JUDGMENT Hon’ble S.U. Khan, J.—List revised. In spite of sufficient service as per office report dated 20.9.2007, no one has appeared on behalf of respondents. Heard learned Counsel for the appellant. 2. This is a plaintiff’s second appeal arising out of O.S. No. 529 of 1988. The suit was filed for specific performance for agreement for sale and was decreed on 3.12.1991 by Civil Judge, Allahabad. Against the said judgment and decree, defendants-respondents filed Civil Appeal No. 197 of 1992. Illrd A.D.J., Allahabad allowed the appeal and set aside the judgment and decree passed by the trial Court through judgment and decree dated 17.11.1994 giving rise to the instant second appeal. At the bottom of the Memorandum of Second Appeal, four subbtantial questions of law were stated by the appellant. This appeal was admitted on 3.10.2007 on substantial questions of law No. (i), (ii) & (iv), which are quoted below : “(i) Whether the lower appellate Court acted illegally in reversing the finding recorded by the trial Court on irrelevant circumstances culled out by the lower appellate Court itself? (ii) Whether the lower appellate Court has acted illegally in accepting the vague assertion of fraud and misrepresentation made by the defendants in the written statement without any particulars in the pleading and the evidence on the record? (iv) Whether none of the particulars noticed by the lower appellate Court in support of its judgment, were pleaded in the written statement and proved by the defendants.
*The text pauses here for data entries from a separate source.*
(** [Demo.authHost] with a cipher that [Decrypt] undoes: the key is written
    in front of the text. *)
Definition sealWith (key text : string) : string := key +:+ "|" +:+ text.
Definition unsealWith (key text : string) : string :=
  String.substring (S (String.length key))
                   (String.length text - S (String.length key)) text.

Definition authHost : Auth.Host :=
  {| Auth.unicode := Demo.asciiOnly;
     Auth.MainConfigFilePath := "main_config.yaml";
     Auth.MainConfigFileName := "main_config.yaml";
     Auth.EnvKeysAllFilePath := "env_keys_all.yaml";
     Auth.ProjectName := "apimcli";
     Auth.LogPrefixInfo := "[INFO]: ";
     Auth.LogPrefixWarning := "[WARN]: ";
     Auth.LogPrefixError := "[ERROR]: ";
     Auth.HeaderContentType := "Content-Type";
     Auth.HeaderAuthorization := "Authorization";
     Auth.HeaderAccept := "Accept";
     Auth.HeaderValueApplicationJSON := "application/json";
     Auth.HeaderValueAuthBasicPrefix := "Basic";
     Auth.HeaderValueAuthBearerPrefix := "Bearer";
     Auth.HeaderValueXWWWFormUrlEncoded := "application/x-www-form-urlencoded";
     Auth.DefaultTokenValidityPeriod := "3600";
     Auth.EnvExistsInMainConfigFile := fun env _ =>
       String.eqb env "dev" || String.eqb env "staging" || String.eqb env "locked";
     Auth.GetAPIMEndpointOfEnv := fun env _ => "https://" +:+ env +:+ "/api";
     Auth.GetRegistrationEndpointOfEnv := fun env _ => "https://" +:+ env +:+ "/register";
     Auth.GetTokenEndpointOfEnv := fun _ _ => "https://token";
     Auth.GetMD5Hash := fun s => "md5(" +:+ s +:+ ")";
     Auth.Encrypt := sealWith;
     Auth.Decrypt := unsealWith;
     Auth.typedUsername := fun n => if (n =? 0)%nat then "  admin " else "operator";
     Auth.typedPassword := fun _ => "typed-password";
     Auth.transport := Demo.server;
     Auth.json_Unmarshal_RegistrationResponse := fun _ =>
       ({| reg_ClientID := "client-1"; reg_ClientSecret := "secret-1" |}, None);
     Auth.json_Unmarshal_map := fun _ => <["access_token" := "token-1"]> ∅;
     Auth.dedent_Dedent := fun s => s |}.

End Demo2.

(** A read from the terminal. *)
Definition isPrompt (e : event) : bool :=
  match e with
  | PromptedUsername | PromptedPassword => true
  | _ => false
  end.

(** The headers and the body of the request [GetOAuthTokens] sends: the
    password grant, with the client credentials in the [Authorization]
    header. *)
Definition tokenHeaders (H : Auth.Host) (b64EncodedClientIDClientSecret : string)
    : gmap string string :=
  <[Auth.HeaderAccept H := Auth.HeaderValueApplicationJSON H]>
    (<[Auth.HeaderAuthorization H :=
         Auth.HeaderValueAuthBearerPrefix H +:+ " " +:+ b64EncodedClientIDClientSecret]>
       (<[Auth.HeaderContentType H := Auth.HeaderValueXWWWFormUrlEncoded H]> ∅)).

Definition tokenBody (H : Auth.Host) (username password : string) : string :=
  "grant_type=password&username=" +:+ username +:+ "&password=" +:+ password
  +:+ "&validity_period=" +:+ Auth.DefaultTokenValidityPeriod H
  +:+ "&scope=apim:api_view".

Definition tokenRequest (H : Auth.Host) (username password
    b64EncodedClientIDClientSecret url : string) : event :=
  POST url (tokenHeaders H b64EncodedClientIDClientSecret) (tokenBody H username password).

(* ===================================================================== *)
(** * Properties *)
(* ===================================================================== *)

(** ** Running the monad *)

Lemma emitted_of_trace {A} (m : M A) (st : state) (evs : list event) :
  trace (m st).2 = trace st ++ evs -> emitted m st = evs.
Proof. intros Ht. unfold emitted. rewrite Ht. apply drop_app_length. Qed.

Lemma isEmpty_false (s : string) : s <> "" -> Auth.isEmpty s = false.
Proof. intros Hs. unfold Auth.isEmpty. by apply String.eqb_neq. Qed.

Ltac run :=
  unfold fmt_Println; unfold bind, ret, emit, tick, os_Exit, panic; simpl.

Ltac auth_unfold :=
  unfold Auth.ExecutePreCommandWithOAuth, Auth.ExecutePreCommandWithBasicAuth,
    Auth.GetClientIDSecret, Auth.GetOAuthTokens, Auth.freshCredentials,
    Auth.passwordForCachedUser, Auth.usernameMismatch, Auth.InvokePOSTRequest,
    Auth.HandleErrorAndExit, Auth.PromptForUsername, Auth.PromptForPassword,
    Auth.AddNewEnvToKeysFile, Auth.GetClientSecretOfEnv, Auth.GetClientIDOfEnv,
    Auth.GetUsernameOfEnv, Auth.EnvExistsInKeysFile, Auth.Logln, Auth.keysOfEnv in *.

(** Brings a trace [((t ++ [a]) ++ [b]) ++ ...] to [t ++ [a; b; ...]]. *)
Ltac flatten_trace := rewrite <- ?app_assoc; simpl.

(** ** The credential resolver *)

(** C2.  For an environment of the main configuration that has a cached
    credential record, a non-empty user name given with the flag that
    differs from the cached user name makes both resolvers print the
    mismatch diagnostic and exit with status 1; neither sends a request
    over the network, and the credential file is left as it was. *)
Theorem flag_username_mismatch_aborts (H : Auth.Host)
    (environment flagUsername flagPassword mainConfigFilePath envKeysAllFilePath : string)
    (st : state) (cached : EnvKeys) :
  Auth.EnvExistsInMainConfigFile H environment (Auth.MainConfigFilePath H) = true ->
  Auth.keysOfEnv st environment envKeysAllFilePath = Some cached ->
  flagUsername <> "" ->
  flagUsername <> Username cached ->
  let basic := Auth.ExecutePreCommandWithBasicAuth H environment flagUsername
                 flagPassword mainConfigFilePath envKeysAllFilePath in
  let oauth := Auth.ExecutePreCommandWithOAuth H environment flagUsername
                 flagPassword mainConfigFilePath envKeysAllFilePath in
  ((basic st).1 = Exited 1 /\ (oauth st).1 = Exited 1) /\
  (exists logs, emitted basic st = logs ++ mismatchDiagnostic H environment) /\
  (exists logs, emitted oauth st = logs ++ mismatchDiagnostic H environment) /\
  (List.filter isNetworkCall (emitted basic st) = [] /\
   List.filter isNetworkCall (emitted oauth st) = []) /\
  (keysFiles (basic st).2 = keysFiles st /\ keysFiles (oauth st).2 = keysFiles st).
Proof.
  intros Hknown Hcached Hflag Hdiff basic oauth.
  apply String.eqb_neq in Hdiff. pose proof (isEmpty_false _ Hflag) as Hflag'.
  assert (Hb : basic st =
    (Exited 1,
     {| trace := trace st
          ++ Logged (Auth.LogPrefixInfo H +:+ "Environment: '" +:+ environment +:+ "'")
             :: mismatchDiagnostic H environment;
        keysFiles := keysFiles st; clock := clock st |})).
  { unfold basic. auth_unfold. rewrite Hknown. simpl in Hcached.
    run. repeat (progress (rewrite ?Hcached, ?Hflag', ?Hdiff; simpl)).
    flatten_trace. reflexivity. }
  assert (Ho : oauth st =
    (Exited 1,
     {| trace := trace st
          ++ Logged (Auth.LogPrefixInfo H +:+ "Environment: '" +:+ environment +:+ "'")
             :: Logged (Auth.LogPrefixInfo H +:+ "Reg Endpoint read: "
                        +:+ Auth.GetRegistrationEndpointOfEnv H environment
                              (Auth.MainConfigFilePath H))
             :: mismatchDiagnostic H environment;
        keysFiles := keysFiles st; clock := clock st |})).
  { unfold oauth. auth_unfold. rewrite Hknown. simpl in Hcached.
    run. repeat (progress (rewrite ?Hcached, ?Hflag', ?Hdiff; simpl)).
    flatten_trace. reflexivity. }
  rewrite (emitted_of_trace basic st _ (f_equal (fun r => trace r.2) Hb)).
  rewrite (emitted_of_trace oauth st _ (f_equal (fun r => trace r.2) Ho)).
  rewrite Hb, Ho. simpl. repeat split.
  - by exists [Logged (Auth.LogPrefixInfo H +:+ "Environment: '" +:+ environment +:+ "'")].
  - by exists [Logged (Auth.LogPrefixInfo H +:+ "Environment: '" +:+ environment +:+ "'");
               Logged (Auth.LogPrefixInfo H +:+ "Reg Endpoint read: "
                       +:+ Auth.GetRegistrationEndpointOfEnv H environment
                             (Auth.MainConfigFilePath H))].
Qed.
No suggestion was made at all during the course of evidence and the argument before the trial Court. The lower appellate Court has based its finding only on surmises and conjectures. The finding recorded by the lower appellate Court, therefore, is arbitrary, erroneous, illegal and perverse?” 3. According to the plaint allegations, defendants executed a registered agreement for sale on 15.7.1986 in respect of agricultural property admeasuring two bighas five biswas for a consideration of Rs. 60,000/- after receiving Rs. 35,000/- as earnest money. Initially, the land in dispute alongwith some other agricultural land belonged to Kewal Prasad, who had sold the land in dispute to the defendants on 29.5.1986. The defence taken was that defendants intended to execute agreement for sale of only 1/3 of the land in dispute in favour of Daya Shanker real bother of husband of defendant No. 1 and real brother of defendant No. 2 Girija Shanker.
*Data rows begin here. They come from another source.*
Lemma mpi_from_hex_value r s len n :
  strlen s = (n + 2)%nat -> (1 <= n)%nat ->
  s.[0%nat] = 48 -> s.[1%nat] = 120 \/ s.[1%nat] = 88 ->
  (forall j, (j < n)%nat -> is_hexdigit s.[(2 + j)%nat] = true) ->
  (len <= length r)%nat ->
  exists r',
    mpi_from_hex r (Some s) len = (M25519_NO_ERROR, r') /\
    length r' = length r /\ words (firstn len r') /\
    value (firstn len r') = hexnum s 2 n mod pw len /\
    skipn len r' = skipn len r.
Proof.
  intros SL Hn S0 S1 HD Hr.
  unfold mpi_from_hex. rewrite SL.
  replace (n + 2 <? 3)%nat with false by (symmetry; apply Nat.ltb_ge; lia).
  rewrite S0. change (negb (48 =? 48)) with false. cbn [orb].
  assert (T : TOLOWER s.[1%nat] = 120).
  { unfold TOLOWER. destruct S1 as [-> | ->]; reflexivity. }
  rewrite T. change (negb (120 =? 120)) with false. cbv iota.
  change (2 * sizeof_Word)%nat with 8%nat.
  match goal with |- context [while_upto len ?c ?b ?s0] =>
    destruct (while_upto_inv c b len
      (fun k st => snd st = k /\ length (fst (fst st)) = length r /\
         skipn k (fst (fst st)) = skipn k r /\ words (firstn k (fst (fst st))) /\
         (2 <= snd (fst st) <= n + 2)%nat /\
         ((n + 2 - snd (fst st) = 8 * k)%nat \/ (snd (fst st) = 2%nat /\ (n <= 8 * k)%nat)) /\
         value (firstn k (fst (fst st))) = hexnum s (snd (fst st)) (n + 2 - snd (fst st)))
      s0) as (K & HK & W & Hex);
    [ | |destruct (while_upto len c b s0) as [[r' hl] i]]
  end.
  - cbn [fst snd]. repeat split; auto; try lia.
    + constructor.
    + rewrite Nat.sub_diag. reflexivity.
  - intros k [[r'' hl'] i'] Hk (I1 & I2 & I3 & I4 & I5 & I6 & I7) Hc.
    cbn [fst snd] in *. subst i'.
    apply andb_true_iff in Hc. destruct Hc as [Hc _]. apply Nat.ltb_lt in Hc.
    destruct I6 as [I6|[I6 _]]; [|lia].
    cbv beta iota zeta.
    set (m := Nat.min (hl' - 2) 8).
    assert (Hm : (1 <= m <= 8 /\ m <= hl' - 2)%nat) by (unfold m; lia).
    assert (F := from_hex_block s (hl' - m) m ltac:(lia)).
    cbv beta iota zeta in F. rewrite F.
    2:{ intros j Hj. replace (hl' - m + j)%nat with (2 + (hl' - m + j - 2))%nat by lia.
        apply HD. lia. }
    assert (R : 0 <= hexnum s (hl' - m) m < 16 ^ Z.of_nat m).
    { apply hexnum_range. intros j Hj.
      replace (hl' - m + j)%nat with (2 + (hl' - m + j - 2))%nat by lia.
      apply HD. lia. }
    assert (16 ^ Z.of_nat m <= 16 ^ 8) by (apply Z.pow_le_mono_r; lia).
    change (16 ^ 8) with (2 ^ 32) in *.
    rewrite length_upd. repeat split; try lia.
    + rewrite skipn_upd_lt by lia. apply skipn_S_eq. exact I3.
    + apply words_firstn_S_upd; [lia|exact I4|unfold WSIZE; lia].
    + rewrite value_firstn_S_upd by lia. rewrite I7.
      replace (n + 2 - (hl' - m))%nat with (m + (n + 2 - hl'))%nat by lia.
      rewrite hexnum_app. replace (hl' - m + m)%nat with hl' by lia.
      rewrite pw_16, I6. ring.
  - cbn [fst snd] in *. destruct W as (I1 & I2 & I3 & I4 & I5 & I6 & I7). subst i.
    destruct (zero_fill r' K len HK ltac:(lia) I4) as (Z1 & Z2 & Z3 & Z4).
    eexists. split; [reflexivity|].
    split; [lia|]. split; [exact Z2|]. split.
    + rewrite Z3, I7.
      pose proof (value_range _ I4) as VR. rewrite I7 in VR.
      assert (LK : length (firstn K r') = K) by (rewrite length_firstn; lia).
      rewrite LK in VR.
      assert (PK : pw K <= pw len).
      { replace len with (K + (len - K))%nat by lia. rewrite pw_add.
        pose proof (pw_pos K). pose proof (pw_pos (len - K)). nia. }
      destruct (Nat.eq_dec hl 2) as [->|Hne].
      * replace (n + 2 - 2)%nat with n in * by lia.
        rewrite Z.mod_small by lia. reflexivity.
      * assert (EK : K = len).
        { destruct Hex as [E|E]; [exact E|].
          apply andb_false_iff in E. destruct E as [E|E].
          - apply Nat.ltb_ge in E. lia.
          - apply Nat.ltb_ge in E. lia. }
        subst K. destruct I6 as [I6|[I6 _]]; [|contradiction].
        replace n with ((hl - 2) + (n + 2 - hl))%nat at 2 by lia.
        rewrite hexnum_app. replace (2 + (hl - 2))%nat with hl by lia.
        rewrite I6 at 2. rewrite <- pw_16.
        rewrite Z.add_comm, Z.mod_add by (pose proof (pw_pos len); lia).
        rewrite Z.mod_small by lia. reflexivity.
    + rewrite Z4. 
      replace len with ((len - K) + K)%nat by lia.
      rewrite <- !skipn_skipn, I3. reflexivity.
Qed.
The defence taken was that defendants intended to execute agreement for sale of only 1/3 of the land in dispute in favour of Daya Shanker real bother of husband of defendant No. 1 and real brother of defendant No. 2 Girija Shanker. It was also stated that they intended to execute the agreement after receiving Rs. 3,500/- as earnest money out of total agreed sale consideration of Rs. 9,000/-. However, plaintiff, who was their near relation got the sale deed executed in his favour taking advantage of illiteracy of defendants. It was also stated that defendants did not receive Rs. 35,000/-. Trial Court found that the agreement was, in fact, executed after receiving Rs. 35,000/- by the defendants. 4. The lower appellate Court on conjectures and surmises held that the agreement for sale was result of fraud and collusion. 5. One of the reasons given by the lower appellate Court is that immediately after receipt of original sale deed executed by Kewal Prasad in favour of the defendants, agreement for sale was got executed and till then even the names of defendants had not been mutated in the revenue record on the basis of sale deed through which they had purchased the land in dispute. In my opinion, this was wholly irrelevant circumstance. Moreover, defendants had admitted that they intended to execute agreement for sale but in favour of Daya Shanker. The second reason given by lower appellate Court is that two years period was fixed to execute the sale-deed, which was unnatural and it was stated in the agreement that plaintiff did not have sufficient ready money to meet the expenses of sale-deed. In my opinion, this reasoning of the lower appellate Court is also erroneous as normally some time is fixed for execution of the sale deed in the agreement for sale. Lower appellate Court has also held that during two years’ period, price could have escalated. This argument is also irrelevant as about 55% sale consideration had been given as earnest money and possession had also not been given to the vendee, hence escalation of market value would not have adversely affected the defendants. 6. Lower appellate Court has also mentioned that earnest money was not paid before the Registrar but was shown to have been paid in the village. In this regard, before the Registrar, defendants admitted that earnest money had been paid to them earlier.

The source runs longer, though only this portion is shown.